(* ===== verification/Kernel.v ===== *)
(** * The kernel's state

    One record for the state the components of the kernel share, and the
    embedding of each component's code into it.  The wake-ups that a component
    emits are delivered to the process table at once.

    [cur] is the process on whose behalf the code runs ([myproc()]).  User
    memory is reached through the page table of that process, as the processor
    does; an address without a translation is a fault. *)

From S2P Require Import Prelude CString SleepLock Bio Layout Log BlockLayer.
From S2P Require Import ProcDefs ProcTable Kalloc Vm Pipe Fs.

(** [struct file].  A null [ip] is [None], a null [pipe] is 0. *)
Inductive filetype := FD_NONE | FD_PIPE | FD_INODE.

#[export] Instance filetype_eq_dec : EqDecision filetype.
Proof. solve_decision. Defined.

Record file := File {
  f_type : filetype;
  f_ref : Z;
  f_readable : Z;
  f_writable : Z;
  f_pipe : Z;
  f_ip : option nat;
  f_off : Z }.

Definition zero_file : file := File FD_NONE 0 0 0 0 None 0.
Definition f_with_ref r f := File (f_type f) r (f_readable f) (f_writable f) (f_pipe f) (f_ip f) (f_off f).
Definition f_with_type t f := File t (f_ref f) (f_readable f) (f_writable f) (f_pipe f) (f_ip f) (f_off f).
Definition f_with_off o f := File (f_type f) (f_ref f) (f_readable f) (f_writable f) (f_pipe f) (f_ip f) o.

Record kstate (B D : Type) := KState {
  k_fs : fs B D;
  k_file : list file;
  k_pipes : pipes;
  k_mem : kmem;
  k_ptab : ptab;
  k_ticks : Z;
  k_cur : nat }.
Arguments KState {B D}.
Arguments k_fs {B D}.
Arguments k_file {B D}.
Arguments k_pipes {B D}.
Arguments k_mem {B D}.
Arguments k_ptab {B D}.
Arguments k_ticks {B D}.
Arguments k_cur {B D}.

Section kernel.
Context {B D : Type}.
Abbreviation K := (kstate B D).
Implicit Types s : K.

Definition set_fs f s : K :=
  KState f (k_file s) (k_pipes s) (k_mem s) (k_ptab s) (k_ticks s) (k_cur s).
Definition set_files l s : K :=
  KState (k_fs s) l (k_pipes s) (k_mem s) (k_ptab s) (k_ticks s) (k_cur s).
Definition set_pipes ps s : K :=
  KState (k_fs s) (k_file s) ps (k_mem s) (k_ptab s) (k_ticks s) (k_cur s).
Definition set_kmem m s : K :=
  KState (k_fs s) (k_file s) (k_pipes s) m (k_ptab s) (k_ticks s) (k_cur s).
Definition set_ptab t s : K :=
  KState (k_fs s) (k_file s) (k_pipes s) (k_mem s) t (k_ticks s) (k_cur s).
Definition set_ticks n s : K :=
  KState (k_fs s) (k_file s) (k_pipes s) (k_mem s) (k_ptab s) n (k_cur s).

(** Wake-ups reach the process table. *)
Definition wake_all (w : list chan) s : K :=
  set_ptab (set_procs (wakeups w (pt_proc (k_ptab s))) (k_ptab s)) s.
Definition deliver {A} (m : M K A) : M K A := fun s =>
  match m s with
  | Ok a s' w => Ok a (wake_all w s') []
  | Sleep c s' w => Sleep c (wake_all w s') []
  | Panic msg => Panic msg
  | Fault msg => Fault msg
  end.

Definition myproc : M K proc :=
  let* s := get in deref (pt_proc (k_ptab s) !! k_cur s) "myproc".

Definition on_ptab {A} (m : M ptab A) : M K A := deliver (zoom k_ptab set_ptab m).
Definition on_mem {A} (m : M kmem A) : M K A := deliver (zoom k_mem set_kmem m).
Definition on_pipes {A} (m : M pipes A) : M K A := deliver (zoom k_pipes set_pipes m).

(** File system code runs on behalf of the current process. *)
Definition on_fs {A} (m : proc -> M (fs B D) A) : M K A :=
  let* p := myproc in deliver (zoom k_fs set_fs (m p)).

Definition upd_myproc (f : proc -> proc) : M K unit :=
  let* s := get in on_ptab (upd_proc (k_cur s) f).

Definition kbegin_op `{BlockOps B} : M K unit := on_fs (fun _ => on_blk bl_begin_op).
Definition kend_op `{BlockOps B} : M K unit := on_fs (fun p => on_blk (bl_end_op (p_pid p))).

(** ** User memory *)

(** The kernel virtual address behind the user address [va], to read or to
    write.  The kernel runs with CR0.WP set, so that it faults on read-only
    pages too. *)
Definition uaddr (m : memory) (pgdir va : Z) (write : bool) : option Z :=
  let e := pt m pgdir va in
  if present e && (negb write || truth (Z.land e PTE_W))
  then Some (P2V (PTE_ADDR e) + va mod PGSIZE) else None.

(** Bytes [va, va+n) of the address space. *)
Fixpoint uload (m : memory) (pgdir va : Z) (n : nat) : option (list Z) :=
  match n with
  | O => Some []
  | S n =>
      match uaddr m pgdir va false, uload m pgdir (u32 (va + 1)) n with
      | Some a, Some l => Some (m a :: l)
      | _, _ => None
      end
  end.

Fixpoint ustore (m : memory) (pgdir va : Z) (l : list Z) : option memory :=
  match l with
  | [] => Some m
  | c :: l =>
      match uaddr m pgdir va true with
      | Some a => ustore (store8 m a c) pgdir (u32 (va + 1)) l
      | None => None
      end
  end.

Definition uread (va : Z) (n : nat) : M K (list Z) :=
  let* p := myproc in
  let* s := get in
  deref (uload (km_mem (k_mem s)) (p_pgdir p) va n) "page fault".

Definition uwrite (va : Z) (l : list Z) : M K unit :=
  let* p := myproc in
  let* s := get in
  let* m := deref (ustore (km_mem (k_mem s)) (p_pgdir p) va l) "page fault" in
  modify (set_kmem (Kmem m (km_freelist (k_mem s)))).
End kernel.

(** ** The file system from the kernel's side *)

Section kfs.
Context {B D : Type} `{BlockOps B} (devsw : proc -> Z -> devfns (fs B D)).
Abbreviation K := (kstate B D).

Definition kinode (ip : nat) : M K inode := on_fs (fun _ => read_inode ip).
Definition kupd_d (ip : nat) (f : dinode -> dinode) : M K unit := on_fs (fun _ => upd_d ip f).
Definition kilock (ip : nat) : M K unit := on_fs (fun p => ilock p ip).
Definition kiunlock (ip : nat) : M K unit := on_fs (fun p => iunlock p ip).
Definition kiput (ip : nat) : M K unit := on_fs (fun p => iput p ip).
Definition kiunlockput (ip : nat) : M K unit := on_fs (fun p => iunlockput p ip).
Definition kiupdate (ip : nat) : M K unit := on_fs (fun p => iupdate p ip).
Definition kialloc (dev type : Z) : M K nat := on_fs (fun p => ialloc p dev type).
Definition kreadi (ip : nat) (off n : Z) : M K (Z * list Z) :=
  on_fs (fun p => readi (devsw p) p ip off n).
Definition kwritei (ip : nat) (src : list Z) (off n : Z) : M K Z :=
  on_fs (fun p => writei (devsw p) p ip src off n).
Definition knamei (path : list Z) : M K (option nat) := on_fs (fun p => namei (devsw p) p path).
Definition knameiparent (path : list Z) : M K (option (nat * list Z)) :=
  on_fs (fun p => nameiparent (devsw p) p path).
Definition kdirlookup (dp : nat) (name : list Z) : M K (option (nat * Z)) :=
  on_fs (fun p => dirlookup (devsw p) p dp name).
Definition kdirlink (dp : nat) (name : list Z) (inum : Z) : M K Z :=
  on_fs (fun p => dirlink (devsw p) p dp name inum).
End kfs.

▶ [TASK REQUIREMENTS]
Retype exactly the lines above, from the one with "Definition kreadi (ip" through the one with "on_fs (fun p => writei", inclusive.

▶ [EXERCISE OUTPUT]
Definition kreadi (ip : nat) (off n : Z) : M K (Z * list Z) :=
  on_fs (fun p => readi (devsw p) p ip off n).
Definition kwritei (ip : nat) (src : list Z) (off n : Z) : M K Z :=
  on_fs (fun p => writei (devsw p) p ip src off n).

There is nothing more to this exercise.